On Mon, Jan 31, 2011 at 06:07:27AM +0900, Soo-Hyun Choi wrote:
Hi there,
As you know, $HOME is generally located at "/home/$username" by default.
I would like to re-locate all users' $HOME directories to something like "/export/home/$username" without having a hassle/trouble.
Initially, I've thought of just copying them to the new directory (under /export/home/xxx), but guessed it might trouble for the normal use (I'm pretty new to CentOS, although many experiences with Debian/Ubuntu).
Is there any good tricks (or caveats) when moving users' home directory cleanly with CentOS? (I'm with CentOS 5.5 x86_64)
It depends on if /export is in the same file system as /home currently is. If the file systems are different, then make the new '/export' space. Then use a tar-to-tar to copy the old home to the new place.
First, create the new directory situation.
If the file systems are different
mount /export (or whatever you have to do to create the new one) cd /export tar -cpf - /home | tar xpf -
If it is the same file system, just do:
mkdir /export (or whatever it takes to create the new one) mv /home /export/.
(NOTE: Some versions of mv(1) (FreeBSD for example) will actually do a cp(1) for you if they are not in the same file system so you can cheat a little)

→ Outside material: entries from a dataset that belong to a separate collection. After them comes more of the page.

(* ===== verification/Regex.v ===== *)
(** * Regular expressions and canonical numbers

    Regular expressions with named groups, the way src/tools/setup-envtest/versions
    uses Go's [regexp]: their meaning as a relation, the backtracking search
    that prefers the leftmost alternative, and the theorem that ties the two.
    Then the decimal numbers without leading zeros that the version expressions
    are made of. *)

From Stdlib Require Import Ascii Decimal DecimalString DecimalFacts DecimalN.
From S2P Require Export Prelude.

(** ** Strings *)

Fixpoint str_all (P : ascii → bool) (s : string) : bool :=
  match s with
  | EmptyString => true
  | String a s => P a && str_all P s
  end.

(** The string does not begin with a character of the class. *)
Definition not_starting (P : ascii → bool) (s : string) : Prop :=
  match s with EmptyString => True | String a _ => P a = false end.

Lemma str_app_nil_l (s : string) : "" +:+ s = s.
Proof. done. Qed.

Lemma str_all_app P s t : str_all P (s +:+ t) = str_all P s && str_all P t.
Proof. induction s as [|a s IH]; [done|]. rewrite str_app_cons. cbn. by rewrite IH, andb_assoc. Qed.

Lemma str_all_mono (P Q : ascii → bool) s :
  (∀ a, P a = true → Q a = true) → str_all P s = true → str_all Q s = true.
Proof.
  intros HPQ. induction s as [|a s IH]; [done|]. cbn.
  intros [Ha Hs]%andb_true_iff. by rewrite (HPQ a), IH.
Qed.

(** A run of a class ends where a character outside it follows. *)
Lemma run_unique P a b a' b' :
  str_all P a = true → str_all P a' = true → not_starting P b → not_starting P b' →
  a +:+ b = a' +:+ b' → a = a' ∧ b = b'.
Proof.
  revert a'. induction a as [|x a IH]; intros [|y a'] Ha Ha' Hb Hb' Heq;
    rewrite ?str_app_cons in Heq.
  - done.
  - change (b = String y (a' +:+ b')) in Heq. rewrite Heq in Hb. cbn in Hb, Ha'. by rewrite Hb in Ha'.
  - change (String x (a +:+ b) = b') in Heq. rewrite <- Heq in Hb'. cbn in Hb', Ha. by rewrite Hb' in Ha.
  - injection Heq as -> Heq. cbn in Ha, Ha'.
    apply andb_true_iff in Ha as [_ Ha], Ha' as [_ Ha']. by destruct (IH a') as [-> ->].
Qed.

(** ** Regular expressions *)

Inductive regex :=
  | RChar (P : ascii → bool)
  | RStar (P : ascii → bool)
  | REmpty
  | RSeq (r1 r2 : regex)
  | RAlt (r1 r2 : regex)
  | RGroup (name : string) (r : regex).

Fixpoint RLit (l : string) : regex :=
  match l with
  | EmptyString => REmpty
  | String a l => RSeq (RChar (Ascii.eqb a)) (RLit l)
  end.
Definition ROpt (r : regex) : regex := RAlt r REmpty.
Definition RPlus (P : ascii → bool) : regex := RSeq (RChar P) (RStar P).

(** The groups that took part in a match, with what they matched. *)
Definition captures := list (string * string).

(** [match[re.SubexpIndex(name)]]; a group that took no part is empty. *)
Definition capture (name : string) (c : captures) : string :=
  match list_find (λ g, g.1 = name) c with
  | Some (_, (_, s)) => s
  | None => ""
  end.

Inductive matches : regex → string → captures → Prop :=
  | matches_Char (P : ascii → bool) a : P a = true → matches (RChar P) (String a "") []
  | matches_Star P s : str_all P s = true → matches (RStar P) s []
  | matches_Empty : matches REmpty "" []
  | matches_Seq r1 r2 s1 s2 c1 c2 :
      matches r1 s1 c1 → matches r2 s2 c2 → matches (RSeq r1 r2) (s1 +:+ s2) (c1 ++ c2)
  | matches_Alt_l r1 r2 s c : matches r1 s c → matches (RAlt r1 r2) s c
  | matches_Alt_r r1 r2 s c : matches r2 s c → matches (RAlt r1 r2) s c
  | matches_Group name r s c : matches r s c → matches (RGroup name r) s ((name, s) :: c).

Lemma matches_Char_iff P s c :
  matches (RChar P) s c ↔ ∃ a, s = String a "" ∧ P a = true ∧ c = [].
Proof. split; [inversion 1; subst; eauto|]. intros (a & -> & ? & ->). by constructor. Qed.
Lemma matches_Star_iff P s c : matches (RStar P) s c ↔ str_all P s = true ∧ c = [].
Proof. split; [inversion 1; subst; eauto|]. intros [? ->]. by constructor. Qed.
Lemma matches_Empty_iff s c : matches REmpty s c ↔ s = "" ∧ c = [].
Proof. split; [by inversion 1|]. intros [-> ->]. constructor. Qed.
Lemma matches_Seq_iff r1 r2 s c :
  matches (RSeq r1 r2) s c ↔
  ∃ s1 s2 c1 c2, s = s1 +:+ s2 ∧ c = c1 ++ c2 ∧ matches r1 s1 c1 ∧ matches r2 s2 c2.
Proof.
  split; [inversion 1; subst; by eauto 10|].
  intros (s1 & s2 & c1 & c2 & -> & -> & ? & ?). by constructor.
Qed.
Lemma matches_Alt_iff r1 r2 s c : matches (RAlt r1 r2) s c ↔ matches r1 s c ∨ matches r2 s c.
Proof. split; [inversion 1; subst; auto|]. intros [?|?]; [by apply matches_Alt_l|by apply matches_Alt_r]. Qed.
Lemma matches_Group_iff name r s c :
  matches (RGroup name r) s c ↔ ∃ c', c = (name, s) :: c' ∧ matches r s c'.
Proof. split; [inversion 1; subst; eauto|]. intros (c' & -> & ?). by constructor. Qed.

Lemma matches_Lit_iff l s c : matches (RLit l) s c ↔ s = l ∧ c = [].
Proof.
  revert s c. induction l as [|a l IH]; intros s c; cbn; [apply matches_Empty_iff|].
  rewrite matches_Seq_iff. split.
  - intros (s1 & s2 & c1 & c2 & -> & -> & H1 & H2).
    apply matches_Char_iff in H1 as (b & -> & ->%Ascii.eqb_eq & ->).
    by apply IH in H2 as [-> ->].
  - intros [-> ->]. exists (String a ""), l, [], []. split; [done|]. split; [done|].
    split; [|by apply IH]. constructor. apply Ascii.eqb_refl.
Qed.

Lemma matches_Plus_iff P s c :
  matches (RPlus P) s c ↔ s ≠ "" ∧ str_all P s = true ∧ c = [].
Proof.
  unfold RPlus. rewrite matches_Seq_iff. split.
  - intros (s1 & s2 & c1 & c2 & -> & -> & H1 & H2).
    apply matches_Char_iff in H1 as (b & -> & Hb & ->). apply matches_Star_iff in H2 as [H2 ->].
    rewrite str_app_cons, str_app_nil_l. cbn. by rewrite Hb, H2.
  - intros (Hne & Hall & ->). destruct s as [|a s]; [done|]. cbn in Hall.
    apply andb_true_iff in Hall as [? ?]. exists (String a ""), s, [], [].
    repeat split; by constructor.
Qed.

(** ** The search

    Backtracking with a continuation, the left alternative and the longer run
    first, as Go documents its preference. *)

Fixpoint star_run {A} (P : ascii → bool) (s : string) (k : string → option A) : option A :=
  match s with
  | EmptyString => k EmptyString
  | String a t =>
      if P a then match star_run P t k with Some x => Some x | None => k s end else k s
  end.

Fixpoint search {A} (r : regex) (s : string) (k : captures → string → option A) : option A :=
  match r with
  | RChar P => match s with
               | String a t => if P a then k [] t else None
               | EmptyString => None
               end
  | RStar P => star_run P s (k [])
  | REmpty => k [] s
  | RSeq r1 r2 => search r1 s (λ c1 s1, search r2 s1 (λ c2 s2, k (c1 ++ c2) s2))
  | RAlt r1 r2 => match search r1 s k with Some x => Some x | None => search r2 s k end
  | RGroup name r =>
      search r s (λ c t, k ((name, str_take (String.length s - String.length t) s) :: c) t)
  end.

(** [FindStringSubmatch] of an expression between [^] and [$]. *)
Definition FindStringSubmatch (r : regex) (s : string) : option captures :=
  search r s (λ c rest, if decide (rest = "") then Some c else None).

Lemma star_run_sound {A} P s (k : string → option A) x :
  star_run P s k = Some x → ∃ s1 s2, s = s1 +:+ s2 ∧ str_all P s1 = true ∧ k s2 = Some x.
Proof.
  induction s as [|a t IH]; cbn.
  - intros Hk. by exists "", "".
  - destruct (P a) eqn:Ha.
    + destruct (star_run P t k) as [y|] eqn:Hr.
      * intros [= ->]. destruct (IH eq_refl) as (s1 & s2 & -> & H1 & H2).
        exists (String a s1), s2. split; [done|]. cbn. by rewrite Ha.
      * intros Hk. by exists "", (String a t).
    + intros Hk. by exists "", (String a t).
Qed.

Lemma star_run_complete {A} P s1 s2 (k : string → option A) :
  str_all P s1 = true → k s2 ≠ None → star_run P (s1 +:+ s2) k ≠ None.
Proof.
  induction s1 as [|a s1 IH]; intros Hall Hk.
  - rewrite str_app_nil_l. destruct s2 as [|b t]; cbn; [exact Hk|].
    destruct (P b); [|exact Hk]. destruct (star_run P t k); [discriminate|exact Hk].
  - rewrite str_app_cons. cbn in Hall |- *. apply andb_true_iff in Hall as [-> Hall].
    specialize (IH Hall Hk). by destruct (star_run P (s1 +:+ s2) k).
Qed.

Lemma search_sound {A} r s (k : captures → string → option A) x :
  search r s k = Some x → ∃ s1 s2 c, s = s1 +:+ s2 ∧ matches r s1 c ∧ k c s2 = Some x.
Proof.
  revert A s k x.
  induction r as [P|P| |r1 IH1 r2 IH2|r1 IH1 r2 IH2|n r IH]; intros A s k x Hs; cbn in Hs.
  - destruct s as [|a t]; [done|]. destruct (P a) eqn:Ha; [|done].
    exists (String a ""), t, []. split; [done|]. split; [by constructor|done].
  - apply star_run_sound in Hs as (s1 & s2 & -> & ? & ?). exists s1, s2, [].
    split; [done|]. split; [by constructor|done].
  - exists "", s, []. split; [done|]. split; [constructor|done].
  - apply IH1 in Hs as (s1 & t & c1 & -> & H1 & Hs).
    apply IH2 in Hs as (s2 & u & c2 & -> & H2 & Hs).
    exists (s1 +:+ s2), u, (c1 ++ c2). split; [by rewrite str_app_assoc|]. split; [by constructor|done].
  - destruct (search r1 s k) as [y|] eqn:H1.
    + injection Hs as ->. apply IH1 in H1 as (s1 & s2 & c & -> & ? & ?).
      exists s1, s2, c. split; [done|]. split; [by apply matches_Alt_l|done].
    + apply IH2 in Hs as (s1 & s2 & c & -> & ? & ?).
      exists s1, s2, c. split; [done|]. split; [by apply matches_Alt_r|done].
  - apply IH in Hs as (s1 & s2 & c & -> & Hm & Hs).
    rewrite str_app_length, Nat.add_sub in Hs. unfold str_take in Hs. rewrite substring_app_l in Hs.
    exists s1, s2, ((n, s1) :: c). split; [done|]. split; [by constructor|done].
Qed.

Lemma search_complete {A} r s1 s2 c (k : captures → string → option A) :
  matches r s1 c → k c s2 ≠ None → search r (s1 +:+ s2) k ≠ None.
Proof.
  intros Hm. revert A s2 k.
  induction Hm as [P a Ha|P s Hs| |r1 r2 s1 s1' c1 c2 _ IH1 _ IH2|r1 r2 s1 c _ IH|r1 r2 s1 c _ IH|n r s1 c _ IH];
    intros A s2 k Hk.
  - rewrite str_app_cons, str_app_nil_l. cbn. by rewrite Ha.
  - by apply star_run_complete.
  - done.
  - rewrite str_app_assoc. cbn. apply IH1. by apply IH2.
  - specialize (IH _ _ _ Hk). cbn. by destruct (search r1 (s1 +:+ s2) k).
  - specialize (IH _ _ _ Hk). cbn. by destruct (search r1 (s1 +:+ s2) k).
  - cbn. apply IH. rewrite str_app_length, Nat.add_sub. unfold str_take. by rewrite substring_app_l.
Qed.

(** An expression that matches a string in one way only. *)
Definition unambiguous (r : regex) : Prop :=
  ∀ s c c', matches r s c → matches r s c' → c = c'.

Lemma FindStringSubmatch_sound r s c : FindStringSubmatch r s = Some c → matches r s c.
Proof.
  intros (s1 & s2 & c' & -> & Hm & Hk)%search_sound. case_decide as Hs2; [|done].
  injection Hk as ->. subst s2. by rewrite str_app_nil_r.
Qed.

Lemma FindStringSubmatch_None r s : FindStringSubmatch r s = None ↔ ∀ c, ¬ matches r s c.
Proof.
  split.
  - intros Hn c Hm. apply (search_complete _ _ "" _ (λ c rest, if decide (rest = "") then Some c else None)) in Hm.
    + rewrite str_app_nil_r in Hm. by apply Hm.
    + by rewrite decide_True.
  - intros Hno. destruct (FindStringSubmatch r s) as [c|] eqn:Hf; [|done].
    by apply FindStringSubmatch_sound, Hno in Hf.
Qed.

Lemma FindStringSubmatch_iff r s c :
  unambiguous r → FindStringSubmatch r s = Some c ↔ matches r s c.
Proof.
  intros Hu. split; [apply FindStringSubmatch_sound|]. intros Hm.
  destruct (FindStringSubmatch r s) as [c'|] eqn:Hf.
  - f_equal. eapply Hu; [by apply FindStringSubmatch_sound|done].
  - by apply FindStringSubmatch_None in Hm.
Qed.

(** ** Numbers without leading zeros *)

Definition between (lo hi a : ascii) : bool := (Ascii.leb lo a && Ascii.leb a hi)%bool.
Definition digit : ascii → bool := between "0" "9".
Definition digit19 : ascii → bool := between "1" "9".

(** [0|[1-9]\d*] *)
Definition number_re : regex := RAlt (RLit "0") (RSeq (RChar digit19) (RStar digit)).

(** A string that number_re matches. *)
Definition is_number (s : string) : bool :=
  match s with
  | EmptyString => false
  | String a t => digit a && str_all digit t && (digit19 a || bool_decide (t = ""))
  end.

Lemma digit19_digit a : digit19 a = true → digit a = true.
Proof.
  destruct a as [[] [] [] [] [] [] [] []]; by vm_compute.
Qed.

Lemma digit_not19 a : digit a = true → digit19 a = false → a = "0"%char.
Proof. destruct a as [[] [] [] [] [] [] [] []]; by vm_compute. Qed.

Lemma matches_number_iff s c : matches number_re s c ↔ is_number s = true ∧ c = [].
Proof.
  unfold number_re. rewrite matches_Alt_iff, matches_Lit_iff, matches_Seq_iff. split.
  - intros [[-> ->]|(s1 & s2 & c1 & c2 & -> & -> & H1 & H2)]; [done|].
    apply matches_Char_iff in H1 as (a & -> & Ha & ->). apply matches_Star_iff in H2 as [H2 ->].
    rewrite str_app_cons, str_app_nil_l. cbn. by rewrite (digit19_digit a), H2, Ha.
  - intros [Hn ->]. destruct s as [|a t]; [done|]. cbn in Hn.
    apply andb_true_iff in Hn as [[Ha Ht]%andb_true_iff H19].
    destruct (digit19 a) eqn:E.
    + right. exists (String a ""), t, [], []. repeat split; by constructor.
    + left. cbn in H19. apply bool_decide_eq_true in H19 as ->. by rewrite (digit_not19 a).
Qed.

Lemma is_number_digits s : is_number s = true → s ≠ "" ∧ str_all digit s = true.
Proof.
  destruct s as [|a t]; [done|]. cbn. intros [[Ha Ht]%andb_true_iff _]%andb_true_iff.
  split; [done|]. by rewrite Ha.
Qed.

Lemma digits_uint s : str_all digit s = true → ∃ d, NilEmpty.uint_of_string s = Some d.
Proof.
  induction s as [|a s IH]; cbn; [eauto|]. intros [Ha Hs]%andb_true_iff.
  destruct (IH Hs) as [d ->]. clear IH Hs.
  destruct a as [[] [] [] [] [] [] [] []]; try (by vm_compute in Ha); cbn; eauto.
Qed.

Lemma uint_digits d : str_all digit (NilEmpty.string_of_uint d) = true.
Proof. induction d; [done|..]; cbn; by rewrite IHd. Qed.

(** The numbers are the decimal representations of the integers. *)
Lemma number_FormatUint s : is_number s = true → ∃ z, (0 ≤ z)%Z ∧ s = FormatUint z.
Proof.
  intros Hn. pose proof (is_number_digits _ Hn) as [Hne Hall].
  destruct (digits_uint _ Hall) as [d Hd].
  assert (Hz : NilZero.uint_of_string s = Some d) by (by destruct s).
  exists (Z.of_N (N.of_uint d)). split; [lia|]. unfold FormatUint. rewrite N2Z.id, DecimalN.Unsigned.to_of.
  replace (unorm d) with d; [by apply NilZero.sus in Hz|].
  destruct s as [|a t]; [done|]. cbn in Hn, Hd.
  destruct (NilEmpty.uint_of_string t) as [dt|] eqn:Ht; [|by destruct a as [[] [] [] [] [] [] [] []]].
  apply andb_true_iff in Hn as [_ [H19|Ht0]%orb_true_iff].
  - destruct a as [[] [] [] [] [] [] [] []]; try (by vm_compute in H19); cbn in Hd; by injection Hd as <-.
  - apply bool_decide_eq_true in Ht0 as ->. cbn in Ht. injection Ht as <-.
    destruct a as [[] [] [] [] [] [] [] []]; cbn in Hd; try discriminate Hd; by injection Hd as <-.
Qed.

Lemma is_number_FormatUint z : is_number (FormatUint z) = true.
Proof.
  unfold FormatUint. set (d := N.to_uint (Z.to_N z)).
  assert (Hd : unorm d = d) by (unfold d; by rewrite <- DecimalN.Unsigned.to_of, DecimalN.Unsigned.of_to).
  pose proof (uint_digits d) as Hall. revert Hd Hall. clearbody d. intros Hd.
  destruct d as [|d'| | | | | | | | |]; [done|..]; cbn -[digit]; intros Hall;
    try (rewrite Hall; cbn; done).
  rewrite Hall. unfold unorm in Hd. cbn in Hd.
  destruct (nzhead d') as [| | | | | | | | | |] eqn:Hz; [by injection Hd as <-|..]; try done.
  by destruct (nzhead_nonzero d' u).
Qed.

Lemma Atoi_FormatUint z :
  (0 ≤ z)%Z → Atoi (FormatUint z) = if decide (z ≤ int64_max)%Z then Some z else None.
Proof.
  intros Hz. pose proof (is_number_FormatUint z) as Hn.
  assert (Hp : Atoi (FormatUint z) =
    (v ← parse_digits (FormatUint z); if decide (int64_min ≤ v ≤ int64_max)%Z then Some v else None)).
  { unfold Atoi. destruct (FormatUint z) as [|a t]; [done|]. cbn in Hn.
    apply andb_true_iff in Hn as [[Ha _]%andb_true_iff _].
    destruct a as [[] [] [] [] [] [] [] []]; done || by vm_compute in Ha. }
  rewrite Hp, parse_digits_FormatUint by done. cbn. unfold int64_min.
  repeat case_decide; done || lia.
Qed.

Next you would have to modify each user's entry in the /etc/passwd file to be /export/home/userid rather than /home/userid
you can use vipw(8) to insert the export/ string in between the first '/' and 'home' eg search for home and then insert 'export/'
By the way, I'd suggest not using the name /export. It gets used in too many places to mean specific things and it could get confusing some time later. Pick some other name.